* _Exercise requirements_: The stretch from the line with "(** * overleaf-sync-rs: the" through the line with "callbacks and whether" in the records below: write it out exactly, and nothing else.

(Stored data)
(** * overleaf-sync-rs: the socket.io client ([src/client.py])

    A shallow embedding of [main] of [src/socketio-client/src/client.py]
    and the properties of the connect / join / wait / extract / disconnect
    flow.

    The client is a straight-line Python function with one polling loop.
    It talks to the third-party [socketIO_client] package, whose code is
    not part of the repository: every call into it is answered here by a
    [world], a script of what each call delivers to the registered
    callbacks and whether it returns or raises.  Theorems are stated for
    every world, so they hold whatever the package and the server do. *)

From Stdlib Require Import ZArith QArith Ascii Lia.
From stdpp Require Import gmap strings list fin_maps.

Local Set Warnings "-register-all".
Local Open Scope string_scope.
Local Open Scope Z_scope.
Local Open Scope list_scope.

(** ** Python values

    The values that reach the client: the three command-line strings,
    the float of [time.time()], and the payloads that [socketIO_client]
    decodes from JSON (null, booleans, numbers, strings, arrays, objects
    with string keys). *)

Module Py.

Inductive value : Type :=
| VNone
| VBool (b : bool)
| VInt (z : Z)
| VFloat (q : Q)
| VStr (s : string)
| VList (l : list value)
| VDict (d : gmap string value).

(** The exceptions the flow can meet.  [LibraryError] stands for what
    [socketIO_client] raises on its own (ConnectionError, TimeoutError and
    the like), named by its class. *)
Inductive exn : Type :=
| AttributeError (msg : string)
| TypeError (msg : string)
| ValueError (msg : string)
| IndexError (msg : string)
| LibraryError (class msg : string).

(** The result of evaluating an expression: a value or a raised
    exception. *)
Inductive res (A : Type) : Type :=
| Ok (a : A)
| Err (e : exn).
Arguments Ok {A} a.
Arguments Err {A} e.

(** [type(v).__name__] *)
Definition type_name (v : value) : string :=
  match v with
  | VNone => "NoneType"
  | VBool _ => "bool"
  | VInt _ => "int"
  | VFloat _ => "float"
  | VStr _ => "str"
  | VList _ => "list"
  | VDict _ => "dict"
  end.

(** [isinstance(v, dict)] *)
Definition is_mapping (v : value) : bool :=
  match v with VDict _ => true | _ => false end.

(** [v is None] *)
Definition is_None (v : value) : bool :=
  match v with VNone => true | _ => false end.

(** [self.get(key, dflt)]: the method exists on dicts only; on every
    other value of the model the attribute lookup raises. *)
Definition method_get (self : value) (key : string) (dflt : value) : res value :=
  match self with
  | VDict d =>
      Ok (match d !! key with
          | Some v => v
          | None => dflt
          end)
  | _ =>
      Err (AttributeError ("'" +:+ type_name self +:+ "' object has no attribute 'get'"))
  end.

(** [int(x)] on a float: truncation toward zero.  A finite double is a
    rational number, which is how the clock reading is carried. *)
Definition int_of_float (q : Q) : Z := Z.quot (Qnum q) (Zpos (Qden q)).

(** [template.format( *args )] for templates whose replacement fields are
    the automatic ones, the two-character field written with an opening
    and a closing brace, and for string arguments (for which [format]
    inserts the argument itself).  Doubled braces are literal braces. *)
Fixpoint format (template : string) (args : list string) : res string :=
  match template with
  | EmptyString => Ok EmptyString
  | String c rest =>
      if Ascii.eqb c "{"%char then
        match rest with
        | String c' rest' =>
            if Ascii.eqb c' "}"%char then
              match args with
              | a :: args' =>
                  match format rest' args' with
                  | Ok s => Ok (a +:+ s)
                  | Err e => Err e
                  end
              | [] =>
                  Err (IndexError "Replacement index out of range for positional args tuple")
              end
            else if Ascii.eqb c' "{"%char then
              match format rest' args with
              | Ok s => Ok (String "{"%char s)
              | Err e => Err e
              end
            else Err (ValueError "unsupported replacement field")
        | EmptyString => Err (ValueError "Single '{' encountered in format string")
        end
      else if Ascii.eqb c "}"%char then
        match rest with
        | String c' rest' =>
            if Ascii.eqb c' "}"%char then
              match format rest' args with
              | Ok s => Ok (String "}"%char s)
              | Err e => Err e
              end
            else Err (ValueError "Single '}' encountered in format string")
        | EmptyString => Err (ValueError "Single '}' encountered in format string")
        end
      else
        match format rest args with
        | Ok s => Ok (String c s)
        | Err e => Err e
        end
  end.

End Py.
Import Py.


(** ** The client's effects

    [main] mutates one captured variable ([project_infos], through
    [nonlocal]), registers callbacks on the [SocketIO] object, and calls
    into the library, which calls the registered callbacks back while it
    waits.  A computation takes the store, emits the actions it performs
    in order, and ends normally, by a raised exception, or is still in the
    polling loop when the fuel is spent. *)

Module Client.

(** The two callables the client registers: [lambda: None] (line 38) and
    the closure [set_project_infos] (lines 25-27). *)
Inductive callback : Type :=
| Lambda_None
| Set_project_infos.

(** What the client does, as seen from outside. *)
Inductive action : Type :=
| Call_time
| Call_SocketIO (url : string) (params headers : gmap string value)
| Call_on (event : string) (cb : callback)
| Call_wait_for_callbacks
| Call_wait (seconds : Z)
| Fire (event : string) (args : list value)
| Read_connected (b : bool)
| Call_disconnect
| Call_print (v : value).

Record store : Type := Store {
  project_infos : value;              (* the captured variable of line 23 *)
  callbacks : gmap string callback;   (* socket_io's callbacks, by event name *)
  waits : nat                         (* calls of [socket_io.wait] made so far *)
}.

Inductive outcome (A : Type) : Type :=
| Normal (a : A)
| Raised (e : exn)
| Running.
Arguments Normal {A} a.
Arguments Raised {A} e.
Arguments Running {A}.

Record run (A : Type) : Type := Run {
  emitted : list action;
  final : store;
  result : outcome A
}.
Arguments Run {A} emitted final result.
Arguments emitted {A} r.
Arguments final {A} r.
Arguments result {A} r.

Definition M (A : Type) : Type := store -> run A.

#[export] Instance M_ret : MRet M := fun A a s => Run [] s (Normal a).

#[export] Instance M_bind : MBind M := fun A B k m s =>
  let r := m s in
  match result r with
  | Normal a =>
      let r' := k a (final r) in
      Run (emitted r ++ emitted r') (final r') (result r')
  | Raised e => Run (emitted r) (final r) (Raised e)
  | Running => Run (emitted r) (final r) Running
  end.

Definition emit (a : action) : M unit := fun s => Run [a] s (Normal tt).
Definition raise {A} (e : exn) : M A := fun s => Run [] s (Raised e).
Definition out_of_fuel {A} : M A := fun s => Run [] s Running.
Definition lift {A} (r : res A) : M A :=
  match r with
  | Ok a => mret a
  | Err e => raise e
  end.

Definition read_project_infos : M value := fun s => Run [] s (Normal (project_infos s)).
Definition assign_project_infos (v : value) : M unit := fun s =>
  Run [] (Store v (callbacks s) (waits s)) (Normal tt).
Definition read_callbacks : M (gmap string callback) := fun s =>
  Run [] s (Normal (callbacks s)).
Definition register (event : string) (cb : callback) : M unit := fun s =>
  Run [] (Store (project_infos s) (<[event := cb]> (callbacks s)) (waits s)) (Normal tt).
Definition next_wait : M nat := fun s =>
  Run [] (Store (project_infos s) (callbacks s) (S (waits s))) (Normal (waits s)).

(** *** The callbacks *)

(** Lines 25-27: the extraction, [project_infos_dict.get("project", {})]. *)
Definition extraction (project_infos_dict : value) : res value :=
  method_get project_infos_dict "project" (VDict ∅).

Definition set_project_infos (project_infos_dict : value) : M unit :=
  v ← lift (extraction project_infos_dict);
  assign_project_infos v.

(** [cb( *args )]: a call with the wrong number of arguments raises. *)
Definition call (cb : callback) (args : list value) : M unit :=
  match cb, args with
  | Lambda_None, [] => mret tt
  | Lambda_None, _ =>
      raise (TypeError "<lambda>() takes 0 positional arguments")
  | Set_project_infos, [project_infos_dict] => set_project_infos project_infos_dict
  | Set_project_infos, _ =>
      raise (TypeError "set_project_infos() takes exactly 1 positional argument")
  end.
---
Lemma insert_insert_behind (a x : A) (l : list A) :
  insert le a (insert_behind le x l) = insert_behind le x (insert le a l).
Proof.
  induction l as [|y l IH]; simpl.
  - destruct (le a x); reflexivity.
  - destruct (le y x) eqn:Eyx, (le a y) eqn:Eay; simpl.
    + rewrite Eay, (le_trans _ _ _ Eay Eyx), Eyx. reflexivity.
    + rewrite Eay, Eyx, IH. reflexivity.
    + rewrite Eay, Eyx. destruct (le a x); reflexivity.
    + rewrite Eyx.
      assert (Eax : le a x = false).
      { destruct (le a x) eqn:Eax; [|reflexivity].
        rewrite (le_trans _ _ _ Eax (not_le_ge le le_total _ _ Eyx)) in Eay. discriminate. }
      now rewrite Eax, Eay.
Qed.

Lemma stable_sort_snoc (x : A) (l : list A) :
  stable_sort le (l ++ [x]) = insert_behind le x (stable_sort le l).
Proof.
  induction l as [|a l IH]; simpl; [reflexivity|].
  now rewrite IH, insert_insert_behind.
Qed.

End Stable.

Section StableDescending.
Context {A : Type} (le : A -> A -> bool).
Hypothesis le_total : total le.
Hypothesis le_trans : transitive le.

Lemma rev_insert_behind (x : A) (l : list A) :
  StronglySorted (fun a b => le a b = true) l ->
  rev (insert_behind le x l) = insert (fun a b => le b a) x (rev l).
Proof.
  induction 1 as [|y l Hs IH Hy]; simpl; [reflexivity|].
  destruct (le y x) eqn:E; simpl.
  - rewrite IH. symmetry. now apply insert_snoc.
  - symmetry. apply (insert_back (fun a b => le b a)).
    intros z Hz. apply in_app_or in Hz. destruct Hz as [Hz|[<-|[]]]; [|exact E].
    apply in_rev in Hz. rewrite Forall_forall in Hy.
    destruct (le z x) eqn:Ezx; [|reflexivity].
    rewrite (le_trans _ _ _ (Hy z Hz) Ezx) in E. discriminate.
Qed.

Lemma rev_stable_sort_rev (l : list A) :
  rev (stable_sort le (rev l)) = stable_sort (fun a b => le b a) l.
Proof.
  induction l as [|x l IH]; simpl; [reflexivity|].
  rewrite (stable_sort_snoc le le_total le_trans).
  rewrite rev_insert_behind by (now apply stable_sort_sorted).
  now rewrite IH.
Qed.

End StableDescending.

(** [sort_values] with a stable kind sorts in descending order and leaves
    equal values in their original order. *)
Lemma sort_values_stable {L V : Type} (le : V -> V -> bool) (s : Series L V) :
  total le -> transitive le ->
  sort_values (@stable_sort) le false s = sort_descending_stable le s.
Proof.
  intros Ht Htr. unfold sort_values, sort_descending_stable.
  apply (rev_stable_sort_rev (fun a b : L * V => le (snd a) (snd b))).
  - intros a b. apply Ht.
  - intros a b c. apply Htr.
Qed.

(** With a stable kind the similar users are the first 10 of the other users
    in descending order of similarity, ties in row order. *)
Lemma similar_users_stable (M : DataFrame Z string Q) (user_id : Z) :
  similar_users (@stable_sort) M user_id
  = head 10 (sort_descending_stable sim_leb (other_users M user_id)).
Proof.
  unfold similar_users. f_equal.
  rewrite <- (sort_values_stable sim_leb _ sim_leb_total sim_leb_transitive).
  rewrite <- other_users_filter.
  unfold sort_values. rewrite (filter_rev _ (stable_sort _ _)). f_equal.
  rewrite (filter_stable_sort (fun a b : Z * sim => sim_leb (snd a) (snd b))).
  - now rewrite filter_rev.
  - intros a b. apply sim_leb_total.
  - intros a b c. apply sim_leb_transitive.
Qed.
...
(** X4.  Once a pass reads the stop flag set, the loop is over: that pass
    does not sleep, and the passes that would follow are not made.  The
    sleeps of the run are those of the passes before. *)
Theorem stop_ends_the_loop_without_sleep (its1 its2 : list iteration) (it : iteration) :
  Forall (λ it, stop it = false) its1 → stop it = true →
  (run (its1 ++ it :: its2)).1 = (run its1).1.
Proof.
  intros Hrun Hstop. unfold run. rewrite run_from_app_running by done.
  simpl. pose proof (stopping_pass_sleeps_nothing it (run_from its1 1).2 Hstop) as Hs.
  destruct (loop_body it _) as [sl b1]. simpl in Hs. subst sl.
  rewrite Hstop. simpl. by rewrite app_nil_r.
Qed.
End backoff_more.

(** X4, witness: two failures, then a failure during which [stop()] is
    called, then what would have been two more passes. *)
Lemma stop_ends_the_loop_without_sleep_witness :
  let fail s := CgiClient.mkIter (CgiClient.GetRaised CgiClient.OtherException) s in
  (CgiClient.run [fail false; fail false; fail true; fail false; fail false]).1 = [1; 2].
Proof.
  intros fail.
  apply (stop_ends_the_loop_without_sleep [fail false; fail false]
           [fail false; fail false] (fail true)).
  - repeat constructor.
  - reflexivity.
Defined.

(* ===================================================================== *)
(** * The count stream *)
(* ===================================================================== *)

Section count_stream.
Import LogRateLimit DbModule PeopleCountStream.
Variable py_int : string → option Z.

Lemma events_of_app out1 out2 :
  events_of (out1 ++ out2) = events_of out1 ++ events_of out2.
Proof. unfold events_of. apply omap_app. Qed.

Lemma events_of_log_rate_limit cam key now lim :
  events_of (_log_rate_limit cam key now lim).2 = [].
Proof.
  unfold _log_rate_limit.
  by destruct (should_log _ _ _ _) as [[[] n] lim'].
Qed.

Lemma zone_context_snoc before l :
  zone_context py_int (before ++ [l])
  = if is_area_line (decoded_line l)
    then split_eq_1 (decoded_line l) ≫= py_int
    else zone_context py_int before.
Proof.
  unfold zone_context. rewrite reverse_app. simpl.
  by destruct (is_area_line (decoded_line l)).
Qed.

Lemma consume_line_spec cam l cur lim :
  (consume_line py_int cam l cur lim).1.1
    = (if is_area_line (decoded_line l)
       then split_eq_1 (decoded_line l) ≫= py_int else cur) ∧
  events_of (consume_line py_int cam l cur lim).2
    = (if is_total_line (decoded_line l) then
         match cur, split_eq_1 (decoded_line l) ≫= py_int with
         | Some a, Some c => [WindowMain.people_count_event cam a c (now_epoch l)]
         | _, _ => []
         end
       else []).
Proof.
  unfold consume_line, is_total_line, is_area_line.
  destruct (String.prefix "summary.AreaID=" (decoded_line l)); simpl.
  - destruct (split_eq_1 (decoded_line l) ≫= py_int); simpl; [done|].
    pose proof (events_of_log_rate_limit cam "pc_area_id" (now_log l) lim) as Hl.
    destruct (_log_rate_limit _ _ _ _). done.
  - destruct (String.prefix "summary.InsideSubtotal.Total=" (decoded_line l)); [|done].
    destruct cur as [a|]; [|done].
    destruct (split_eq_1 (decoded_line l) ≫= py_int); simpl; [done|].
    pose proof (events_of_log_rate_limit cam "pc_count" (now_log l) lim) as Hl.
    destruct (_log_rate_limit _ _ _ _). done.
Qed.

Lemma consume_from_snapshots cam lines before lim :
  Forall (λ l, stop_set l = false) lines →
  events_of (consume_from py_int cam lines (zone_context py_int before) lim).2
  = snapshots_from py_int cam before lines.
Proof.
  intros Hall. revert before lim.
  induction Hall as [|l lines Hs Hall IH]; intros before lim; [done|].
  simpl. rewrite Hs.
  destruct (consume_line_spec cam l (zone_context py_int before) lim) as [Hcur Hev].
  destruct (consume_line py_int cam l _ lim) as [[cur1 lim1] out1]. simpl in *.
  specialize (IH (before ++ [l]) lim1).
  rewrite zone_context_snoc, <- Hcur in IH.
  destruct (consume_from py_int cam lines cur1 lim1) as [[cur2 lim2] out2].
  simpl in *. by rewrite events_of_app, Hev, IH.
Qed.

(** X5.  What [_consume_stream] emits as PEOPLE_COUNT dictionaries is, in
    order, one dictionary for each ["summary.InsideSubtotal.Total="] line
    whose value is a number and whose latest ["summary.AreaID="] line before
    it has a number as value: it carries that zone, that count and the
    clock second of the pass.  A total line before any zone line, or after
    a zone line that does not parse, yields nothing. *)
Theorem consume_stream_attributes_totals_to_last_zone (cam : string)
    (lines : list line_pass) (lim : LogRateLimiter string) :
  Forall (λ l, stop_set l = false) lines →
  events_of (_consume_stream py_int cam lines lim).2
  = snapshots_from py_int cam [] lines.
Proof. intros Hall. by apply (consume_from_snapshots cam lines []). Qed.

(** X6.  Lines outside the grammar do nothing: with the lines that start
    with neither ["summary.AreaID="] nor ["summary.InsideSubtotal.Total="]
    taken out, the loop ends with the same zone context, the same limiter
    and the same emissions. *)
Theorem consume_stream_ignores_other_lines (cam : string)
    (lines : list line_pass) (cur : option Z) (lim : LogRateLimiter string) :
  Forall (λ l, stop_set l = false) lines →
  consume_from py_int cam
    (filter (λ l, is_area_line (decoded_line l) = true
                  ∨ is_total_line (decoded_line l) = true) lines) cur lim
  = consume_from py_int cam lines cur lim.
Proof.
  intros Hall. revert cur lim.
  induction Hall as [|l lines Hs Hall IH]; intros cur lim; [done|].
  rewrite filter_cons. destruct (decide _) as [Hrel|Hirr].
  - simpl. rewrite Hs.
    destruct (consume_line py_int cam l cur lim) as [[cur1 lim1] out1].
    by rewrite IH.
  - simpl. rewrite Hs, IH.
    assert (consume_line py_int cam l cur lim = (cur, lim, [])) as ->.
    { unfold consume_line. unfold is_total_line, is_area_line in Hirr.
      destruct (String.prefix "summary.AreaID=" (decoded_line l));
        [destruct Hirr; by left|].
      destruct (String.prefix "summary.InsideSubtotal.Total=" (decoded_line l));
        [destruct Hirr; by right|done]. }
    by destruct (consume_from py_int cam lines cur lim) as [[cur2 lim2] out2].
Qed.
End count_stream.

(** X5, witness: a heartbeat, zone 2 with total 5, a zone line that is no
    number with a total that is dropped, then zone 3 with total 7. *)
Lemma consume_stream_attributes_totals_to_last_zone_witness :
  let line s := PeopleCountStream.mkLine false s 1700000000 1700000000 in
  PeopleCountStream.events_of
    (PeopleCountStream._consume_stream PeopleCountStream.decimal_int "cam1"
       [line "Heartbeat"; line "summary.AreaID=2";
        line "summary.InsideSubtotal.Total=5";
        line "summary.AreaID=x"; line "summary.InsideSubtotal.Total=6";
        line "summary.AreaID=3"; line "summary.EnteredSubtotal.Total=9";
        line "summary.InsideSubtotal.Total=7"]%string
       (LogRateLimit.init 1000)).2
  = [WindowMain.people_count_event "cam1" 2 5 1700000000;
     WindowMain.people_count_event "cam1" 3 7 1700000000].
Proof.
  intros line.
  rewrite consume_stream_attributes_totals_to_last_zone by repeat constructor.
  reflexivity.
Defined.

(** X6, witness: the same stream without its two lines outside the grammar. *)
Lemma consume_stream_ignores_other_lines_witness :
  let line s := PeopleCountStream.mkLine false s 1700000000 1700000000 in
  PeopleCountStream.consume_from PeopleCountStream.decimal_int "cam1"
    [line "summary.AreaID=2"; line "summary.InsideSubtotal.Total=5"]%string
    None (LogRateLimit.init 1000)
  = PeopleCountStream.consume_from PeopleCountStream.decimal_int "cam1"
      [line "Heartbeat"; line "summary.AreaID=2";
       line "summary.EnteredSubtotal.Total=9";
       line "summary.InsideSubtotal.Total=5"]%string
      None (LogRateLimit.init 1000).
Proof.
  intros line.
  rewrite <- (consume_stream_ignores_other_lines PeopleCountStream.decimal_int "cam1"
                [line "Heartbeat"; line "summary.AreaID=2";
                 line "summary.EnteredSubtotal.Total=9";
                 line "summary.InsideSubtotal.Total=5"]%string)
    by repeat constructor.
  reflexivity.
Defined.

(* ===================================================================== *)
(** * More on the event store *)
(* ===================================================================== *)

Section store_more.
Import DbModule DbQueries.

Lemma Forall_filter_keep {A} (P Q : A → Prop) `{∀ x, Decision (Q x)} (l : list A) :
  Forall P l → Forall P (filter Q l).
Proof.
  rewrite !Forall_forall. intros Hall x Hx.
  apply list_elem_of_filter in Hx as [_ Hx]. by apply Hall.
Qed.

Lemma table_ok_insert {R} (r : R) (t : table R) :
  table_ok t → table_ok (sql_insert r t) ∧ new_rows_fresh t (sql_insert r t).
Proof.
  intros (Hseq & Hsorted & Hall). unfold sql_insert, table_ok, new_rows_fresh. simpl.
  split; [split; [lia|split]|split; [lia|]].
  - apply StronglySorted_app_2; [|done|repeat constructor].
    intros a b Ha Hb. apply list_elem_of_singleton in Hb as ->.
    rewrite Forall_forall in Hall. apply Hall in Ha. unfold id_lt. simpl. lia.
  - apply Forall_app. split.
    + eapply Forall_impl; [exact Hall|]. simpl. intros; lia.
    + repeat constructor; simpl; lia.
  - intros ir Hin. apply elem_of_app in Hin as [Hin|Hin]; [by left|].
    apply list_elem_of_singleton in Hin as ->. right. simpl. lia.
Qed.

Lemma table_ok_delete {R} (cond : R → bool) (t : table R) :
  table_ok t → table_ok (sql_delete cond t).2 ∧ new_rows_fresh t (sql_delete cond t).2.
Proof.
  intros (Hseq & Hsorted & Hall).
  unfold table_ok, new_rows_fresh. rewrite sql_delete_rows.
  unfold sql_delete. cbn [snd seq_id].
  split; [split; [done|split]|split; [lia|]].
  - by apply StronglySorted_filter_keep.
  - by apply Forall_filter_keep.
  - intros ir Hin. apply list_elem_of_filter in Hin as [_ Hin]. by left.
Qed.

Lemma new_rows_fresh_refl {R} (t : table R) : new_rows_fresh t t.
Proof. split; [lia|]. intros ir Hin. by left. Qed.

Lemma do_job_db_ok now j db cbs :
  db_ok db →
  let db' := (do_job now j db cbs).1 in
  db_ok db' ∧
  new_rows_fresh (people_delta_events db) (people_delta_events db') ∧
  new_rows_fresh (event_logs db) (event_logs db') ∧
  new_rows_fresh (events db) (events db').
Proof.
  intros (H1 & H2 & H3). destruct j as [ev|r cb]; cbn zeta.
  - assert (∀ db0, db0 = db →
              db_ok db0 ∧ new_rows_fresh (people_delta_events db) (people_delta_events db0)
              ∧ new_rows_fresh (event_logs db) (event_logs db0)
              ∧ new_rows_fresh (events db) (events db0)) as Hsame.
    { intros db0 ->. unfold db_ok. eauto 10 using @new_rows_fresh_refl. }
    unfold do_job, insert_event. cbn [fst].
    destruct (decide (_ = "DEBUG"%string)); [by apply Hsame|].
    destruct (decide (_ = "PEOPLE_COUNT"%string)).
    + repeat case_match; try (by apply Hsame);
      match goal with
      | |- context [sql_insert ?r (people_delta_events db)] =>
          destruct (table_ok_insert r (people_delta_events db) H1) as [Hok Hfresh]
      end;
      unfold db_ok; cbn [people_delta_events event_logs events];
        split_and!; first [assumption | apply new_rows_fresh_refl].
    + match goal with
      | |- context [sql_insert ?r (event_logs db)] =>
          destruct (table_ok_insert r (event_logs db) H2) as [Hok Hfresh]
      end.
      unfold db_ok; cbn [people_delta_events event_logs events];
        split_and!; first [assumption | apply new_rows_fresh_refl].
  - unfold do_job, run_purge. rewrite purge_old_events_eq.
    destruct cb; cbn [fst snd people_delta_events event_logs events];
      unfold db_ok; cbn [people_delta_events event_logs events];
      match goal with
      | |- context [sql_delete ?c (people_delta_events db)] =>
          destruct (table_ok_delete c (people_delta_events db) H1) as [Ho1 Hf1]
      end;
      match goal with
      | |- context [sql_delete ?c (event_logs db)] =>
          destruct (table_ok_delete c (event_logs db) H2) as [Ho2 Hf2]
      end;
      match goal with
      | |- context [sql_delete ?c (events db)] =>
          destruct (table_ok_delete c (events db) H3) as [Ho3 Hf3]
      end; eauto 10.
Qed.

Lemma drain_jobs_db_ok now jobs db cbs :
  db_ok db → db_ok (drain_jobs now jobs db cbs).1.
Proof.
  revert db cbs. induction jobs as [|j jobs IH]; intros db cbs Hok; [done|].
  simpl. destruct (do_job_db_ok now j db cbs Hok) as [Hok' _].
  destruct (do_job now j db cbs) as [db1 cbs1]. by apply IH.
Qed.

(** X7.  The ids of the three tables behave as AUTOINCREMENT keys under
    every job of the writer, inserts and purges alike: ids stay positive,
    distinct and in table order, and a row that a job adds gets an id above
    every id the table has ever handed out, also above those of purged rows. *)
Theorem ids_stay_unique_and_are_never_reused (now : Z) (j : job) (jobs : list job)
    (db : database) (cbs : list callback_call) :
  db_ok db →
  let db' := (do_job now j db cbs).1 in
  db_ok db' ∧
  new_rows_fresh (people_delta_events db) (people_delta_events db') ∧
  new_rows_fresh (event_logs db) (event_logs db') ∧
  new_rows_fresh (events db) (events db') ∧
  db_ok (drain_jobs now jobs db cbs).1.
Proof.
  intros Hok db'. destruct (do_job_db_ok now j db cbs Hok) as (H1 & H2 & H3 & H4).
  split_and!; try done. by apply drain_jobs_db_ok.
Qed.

* _Expected output_:
(** * overleaf-sync-rs: the socket.io client ([src/client.py])

    A shallow embedding of [main] of [src/socketio-client/src/client.py]
    and the properties of the connect / join / wait / extract / disconnect
    flow.

    The client is a straight-line Python function with one polling loop.
    It talks to the third-party [socketIO_client] package, whose code is
    not part of the repository: every call into it is answered here by a
    [world], a script of what each call delivers to the registered
    callbacks and whether it returns or raises.  Theorems are stated for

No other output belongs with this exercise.